[Recorded data — start]
(* ===== verification/Ctype.v ===== *)
(** * Character classes (sdk/lib/crt/string/ctype.c, wctype.c, iswctype.c)

    The tables and the functions of the C library with which network.c looks at characters, in
    the build of the library for the kernel and for ntdll (_LIBCNT_): [isdigit] looks only at
    the low byte of its argument. *)

From Stdlib Require Import ZArith Lia Bool.
From stdpp Require Import base option list numbers.
From S2P Require Import Prelude.
Open Scope Z_scope.

Definition _UPPER : Z := 0x1.
Definition _DIGIT : Z := 0x4.

(** The entry for -1 comes first. *)
Definition _ctype : list Z :=
  [0; 0x20; 0x20; 0x20; 0x20; 0x20; 0x20; 0x20; 0x20; 0x20; 0x28; 0x28; 0x28; 0x28; 0x28; 0x20;
   0x20; 0x20; 0x20; 0x20; 0x20; 0x20; 0x20; 0x20; 0x20; 0x20; 0x20; 0x20; 0x20; 0x20; 0x20; 0x20;
   0x20; 0x48; 0x10; 0x10; 0x10; 0x10; 0x10; 0x10; 0x10; 0x10; 0x10; 0x10; 0x10; 0x10; 0x10; 0x10;
   0x10; 0x84; 0x84; 0x84; 0x84; 0x84; 0x84; 0x84; 0x84; 0x84; 0x84; 0x10; 0x10; 0x10; 0x10; 0x10;
   0x10; 0x10; 0x81; 0x81; 0x81; 0x81; 0x81; 0x81; 1; 1; 1; 1; 1; 1; 1; 1;
   1; 1; 1; 1; 1; 1; 1; 1; 1; 1; 1; 1; 0x10; 0x10; 0x10; 0x10;
   0x10; 0x10; 0x82; 0x82; 0x82; 0x82; 0x82; 0x82; 2; 2; 2; 2; 2; 2; 2; 2;
   2; 2; 2; 2; 2; 2; 2; 2; 2; 2; 2; 2; 0x10; 0x10; 0x10; 0x10;
   0x20; 0; 0; 0; 0; 0; 0; 0; 0; 0; 0; 0; 0; 0; 0; 0;
   0; 0; 0; 0; 0; 0; 0; 0; 0; 0; 0; 0; 0; 0; 0; 0;
   0; 0; 0; 0; 0; 0; 0; 0; 0; 0; 0; 0; 0; 0; 0; 0;
   0; 0; 0; 0; 0; 0; 0; 0; 0; 0; 0; 0; 0; 0; 0; 0;
   0; 0; 0; 0; 0; 0; 0; 0; 0; 0; 0; 0; 0; 0; 0; 0;
   0; 0; 0; 0; 0; 0; 0; 0; 0; 0; 0; 0; 0; 0; 0; 0;
   0; 0; 0; 0; 0; 0; 0; 0; 0; 0; 0; 0; 0; 0; 0; 0;
   0; 0; 0; 0; 0; 0; 0; 0; 0; 0; 0; 0; 0; 0; 0; 0;
   0].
[Recorded data — finish]
### Task to complete
Every line of the data that includes the word "list" should be copied.

### Exercise answer
From stdpp Require Import base option list numbers.
Definition _ctype : list Z :=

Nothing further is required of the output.